[Requirement] From the line that contains "Lemma free_payload_spec v" through the line that contains "(ta_block t))) c1)", output every line of the listing below exactly and leave out all the rest.

━━━ Extracted records

Lemma object_push_spec E c0 m0 doc m c ps x v keys values count cap (k : block) e :
  doc_inv (b_addr k :: E) c0 m0 doc m c ps -> x ∈ ps -> m !! x = Some v -> v_data v = JObject keys values count cap ->
  exists ok m' c', object_push a x k e m c = Ret (ok, m', c') /\ (granted c' -> granted c) /\
    if ok : bool then doc_inv E c0 m0 doc m' c' ps /\ exists keys' values' cap',
      m' = <[x := set_data (JObject keys' values' (count + 1) cap') v]> m /\
      take (Z.to_nat (count + 1)) (tdata keys') = take (Z.to_nat count) (tdata keys) ++ [Some k] /\
      take (Z.to_nat (count + 1)) (tdata values') = take (Z.to_nat count) (tdata values) ++ [Some e]
    else doc_inv (b_addr k :: E) c0 m0 doc m' c' ps /\ m' = m /\ ~ granted c'.
Proof.
  intros D Hx Hv Hd. unfold object_push. rewrite (sget_Some _ _ _ Hv). cbn [obind].
  destruct (doc_focus _ _ _ _ _ _ _ _ _ D Hx Hv) as (Ok & B & O & Keep & Put). rewrite Hd in *. destruct Ok as (Sk & Sv & Hc & Hk).
  simpl payload_blocks in O, Keep. rewrite <- !app_assoc in O. setoid_rewrite <- app_assoc in Keep. setoid_rewrite <- app_assoc in Keep.
  destruct (object_room_spec c0 c keys values count cap _ Sk Sv Hc O) as (r & c1 & E1 & G & H). rewrite E1. cbn [obind]. clear E1.
  destruct r as [[[keys' values'] cap']|]; [|exists false, m, c1; split; [done|]; split; [done|]; split; [apply Keep, H|split; [done|apply H]]].
  destruct H as (O' & Sk' & Sv' & Hlt & Tk & Tv).
  destruct (slots_tset keys' cap' count (Some k) Sk') as (keys2 & Ek & Sk2 & Ak & Dk); [lia|].
  destruct (slots_tset values' cap' count (Some e) Sv') as (values2 & Ev & Sv2 & Av & Dv); [lia|].
  rewrite Ek. cbn [obind]. rewrite Ev. cbn [obind]. rewrite (supd_Some _ _ _ _ Hv). cbn [obind].
  rewrite u64_small by (pose proof (so_max _ _ Sk'); unfold SIZEOF_POINTER in *; lia).
  assert (Tk' : take (Z.to_nat (count + 1)) (tdata keys2) = take (Z.to_nat count) (tdata keys) ++ [Some k])
    by (rewrite Dk, take_snoc; [by rewrite Tk|rewrite (so_data _ _ Sk'); lia]).
  exists true. eexists _, c1. split; [done|]. split; [done|]. split.
  - apply Put.
    + simpl. split; [done|]. split; [done|]. split; [lia|]. rewrite Tk'. apply Forall_app. split; [done|]. by constructor.
    + simpl. rewrite Ak, Av, Tk'. unfold key_addrs. rewrite bind_app. eapply owns_perm; [exact O'|]. simpl. solve_Permutation.
  - exists keys2, values2, cap'. split; [done|]. split; [done|]. rewrite Dv, take_snoc; [by rewrite Tv|]. rewrite (so_data _ _ Sv'). lia.
Qed.

(** ** Destruction *)

Lemma free_keys_spec keys : forall n i c c0 R,
  0 <= i -> i + Z.of_nat n <= zlen (tdata keys) -> zlen (tdata keys) < two64 ->
  owns a c0 c (key_addrs (take n (drop (Z.to_nat i) (tdata keys))) ++ R) ->
  exists c', free_keys a n i keys c = Ret c' /\ owns a c0 c' R /\ (granted c' -> granted c).
Proof.
  induction n as [|n IH]; intros i c c0 R Hi Hn Hb O; [by exists c|]. cbn [free_keys].
  destruct (lookup_lt_is_Some_2 (tdata keys) (Z.to_nat i)) as [k Ek]; [unfold zlen in *; lia|].
  rewrite (tget_lookup keys i k) by (done || (intros ->; simpl in *; unfold zlen in *; simpl in *; lia)). cbn [obind].
  rewrite (drop_S _ _ _ Ek) in O. cbn [take key_addrs] in O. rewrite u64_small by lia.
  replace (S (Z.to_nat i)) with (Z.to_nat (i + 1)) in O by lia.
  assert (O1 : owns a c0 (match k with Some b => free_fn a (Some (b_addr b)) c | None => c end) (key_addrs (take n (drop (Z.to_nat (i + 1)) (tdata keys))) ++ R)).
  { destruct k as [b|]; [apply owns_free|]; exact O. }
  destruct (IH (i + 1) _ c0 R ltac:(lia) ltac:(lia) Hb O1) as (c' & E & O' & G). exists c'. split; [done|]. split; [done|].
  intros G'. apply G in G'. destruct k; [by apply granted_free in G'|done].
Qed.

Lemma free_payload_spec v c c0 R : payload_ok (v_data v) -> owns a c0 c (payload_blocks (v_data v) ++ R) ->
  exists c', value_free_payload a v c = Ret c' /\ owns a c0 c' R /\ (granted c' -> granted c).
Proof.
  intros Ok O. unfold value_free_payload. destruct (v_data v) as [|b|x|s|items count cap|keys values count cap]; try by exists c.
  - eexists. split; [done|]. destruct s as [b|]; [|by split]. split; [by apply owns_free|apply granted_free].
  - eexists. split; [done|]. destruct items as [t|]; [|by split]. split; [by apply owns_free|apply granted_free].
  - destruct Ok as (Sk & Sv & Hc & Hk). simpl in O. unfold value_free_object.
    assert (exists c1, match keys with
        | Some t => let! c1 := free_keys a (Z.to_nat count) 0 keys c in Ret (free_fn a (Some (b_addr (ta_block t))) c1)
        | None => Ret c end = Ret c1 /\ owns a c0 c1 (opt_addr (taddr values) ++ R) /\ (granted c1 -> granted c)) as (c1 & E1 & O1 & G1).
    { destruct keys as [t|].
      - pose proof (so_max _ _ Sk). pose proof (so_data _ _ Sk) as Sd. unfold SIZEOF_POINTER in *.
        destruct (free_keys_spec (Some t) (Z.to_nat count) 0 c c0 (opt_addr (taddr (Some t)) ++ opt_addr (taddr values) ++ R)) as (c1 & -> & O1 & G1); [lia|lia|lia| |].
        { eapply owns_perm; [exact O|]. rewrite drop_0. solve_Permutation. }
        cbn [obind]. eexists. split; [done|]. split; [by apply owns_free|]. intros G%granted_free. auto.
      - exists c. split; [done|]. split; [|done]. simpl in O. rewrite take_nil in O. simpl in O. by rewrite app_nil_r in O. }
    rewrite E1. cbn [obind]. eexists. split; [done|]. destruct values as [t|]; [|by split]. split; [by apply owns_free|]. intros G%granted_free. auto.
Qed.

━━━━━━

[Response for this exercise]
Lemma free_payload_spec v c c0 R : payload_ok (v_data v) -> owns a c0 c (payload_blocks (v_data v) ++ R) ->
  exists c', value_free_payload a v c = Ret c' /\ owns a c0 c' R /\ (granted c' -> granted c).
Proof.
  intros Ok O. unfold value_free_payload. destruct (v_data v) as [|b|x|s|items count cap|keys values count cap]; try by exists c.
  - eexists. split; [done|]. destruct s as [b|]; [|by split]. split; [by apply owns_free|apply granted_free].
  - eexists. split; [done|]. destruct items as [t|]; [|by split]. split; [by apply owns_free|apply granted_free].
  - destruct Ok as (Sk & Sv & Hc & Hk). simpl in O. unfold value_free_object.
    assert (exists c1, match keys with
        | Some t => let! c1 := free_keys a (Z.to_nat count) 0 keys c in Ret (free_fn a (Some (b_addr (ta_block t))) c1)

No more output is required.